Das Herzogtum Cornwall als Geldquelle
Die Hauptquelle von Williams Reichtum ist das Herzogtum Cornwall, ein riesiges Immobilien- und Landbesitz-Portfolio mit einem geschätzten Gesamtwert von 1,2 Milliarden Pfund. Der Prinz erbte es im September 2022, als sein Vater nach dem Tod von Queen Elizabeth II. den Thron bestieg. Zum Herzogtum gehören rund 130.000 Hektar Land in mindestens 20 englischen und walisischen Grafschaften, landwirtschaftliche Flächen, Wohn- und Gewerbeimmobilien sowie der berühmte Londoner Oval Cricket Ground. Im laufenden Finanzjahr erzielte William daraus private Einkünfte von etwa 21,6 Millionen Pfund (25 Millionen Euro).
Charles zahlt Miete an den eigenen Sohn
Eine kuriose Wendung in den königlichen Finanzen: Weil das Landgut Highgrove in Gloucestershire zum Herzogtum Cornwall gehört, muss König Charles nun jährlich rund 800.000 Euro Miete an seinen Sohn überweisen, um die Immobilie weiter nutzen zu können. Dieser Umstand unterstreicht die veränderten Eigentumsverhältnisse innerhalb der königlichen Familie.
Erstmals detaillierte Steuerzahlen öffentlich
Im Zuge der Veröffentlichung des Sovereign-Grant-Berichts legten sowohl der König als auch der Thronfolger erstmals ihre persönlichen Steuerzahlungen offen. William zahlte demnach im Steuerjahr 2024/25 rund 7,76 Millionen Pfund an Einkommens- und Kapitalertragssteuer. Charles entrichtete im selben Zeitraum 12,9 Millionen Pfund an die britische Steuerbehörde HMRC – genug, um unter die 100 größten Steuerzahler des Landes aufzusteigen. Williams Privatsekretär Ian Patrick erklärte dazu: „Der Prinz erkennt das Interesse an diesen Vereinbarungen und die Bedeutung einer angemessenen Transparenz.“
Seit der Thronbesteigung von Charles III. haben Vater und Sohn gemeinsam bereits mehr als 50 Millionen Pfund an Steuern gezahlt. Rechtlich wären die Royals nicht dazu verpflichtet; die freiwilligen Zahlungen gehen auf einen Beschluss von Queen Elizabeth II. aus dem Jahr 1993 zurück.

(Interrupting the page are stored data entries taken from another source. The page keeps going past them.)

Lemma magnitude_of_units (m e : Z) :
  binary64 m e ->
  let n0 := magnitude 632 (-323) (units m e) in
  below (units m e) n0 = true /\ below (units m e) (n0 - 1) = false.
Proof.
  intros H. apply units_bounds in H as [Hl Hu].
  apply magnitude_bounds.
  - rewrite below_ratio. apply Z.ltb_ge.
    change (fst (power_of_ten (-323 - 1)) * 2 ^ 1074) with (2 ^ 1074).
    change (snd (power_of_ten (-323 - 1))) with (10 ^ 324).
    assert (2 ^ 1074 <= 10 ^ 324) by (apply Z.leb_le; vm_compute; reflexivity).
    remember (2 ^ 1074) as T. remember (10 ^ 324) as D. nia.
  - rewrite below_ratio. apply Z.ltb_lt.
    change (snd (power_of_ten (-323 + Z.of_nat 632))) with 1.
    change (fst (power_of_ten (-323 + Z.of_nat 632))) with (10 ^ 309).
    assert (2 ^ 2098 <= 10 ^ 309 * 2 ^ 1074)
      by (apply Z.leb_le; vm_compute; reflexivity).
    remember (2 ^ 2098) as A. remember (10 ^ 309 * 2 ^ 1074) as B. lia.
Qed.


(** *** The digits *)

Section Candidates.

Variables m e n0 k : Z.

Hypothesis number_m_e : binary64 m e.
Hypothesis digits_k : 1 <= k.
Hypothesis below_n0 : below (units m e) n0 = true.
Hypothesis above_n0 : below (units m e) (n0 - 1) = false.

Let x := units m e.
Let u := fst (power_of_ten (n0 - k)).
Let v := snd (power_of_ten (n0 - k)).
Let T := 2 ^ 1074.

Gemeinnützige Gesten und Zukunftspläne
William kündigte zudem an, auf die jährlichen Mieteinnahmen aus dem leerstehenden Dartmoor-Gefängnis in Höhe von etwa 1,5 Millionen Pfund zu verzichten. Das Geld soll nach der Schließung der Haftanstalt in einen Fonds für die örtliche Gemeinde Princetown fließen. Darüber hinaus sickerte im Mai 2026 durch, dass der Prinz plant, in den nächsten zehn Jahren rund 20 Prozent des Herzogtums zu verkaufen. Der Erlös – geschätzt etwa 670 Millionen US-Dollar – soll in Projekte aus den Bereichen Umweltschutz, erneuerbare Energien und soziale Entwicklung reinvestiert werden. Der CEO des Herzogtums, Will Bax, sprach von einem Wandel von der reinen Vermögensverwaltung hin zu aktiver gesellschaftlicher Verantwortung.
Ob die milliardenschwere Vermögenskonzentration beim Thronfolger die Debatte über die Finanzierung der Royals neu entfacht, bleibt offen. Fest steht: Innerhalb der Familie hat sich das finanzielle Machtgefüge spürbar verschoben.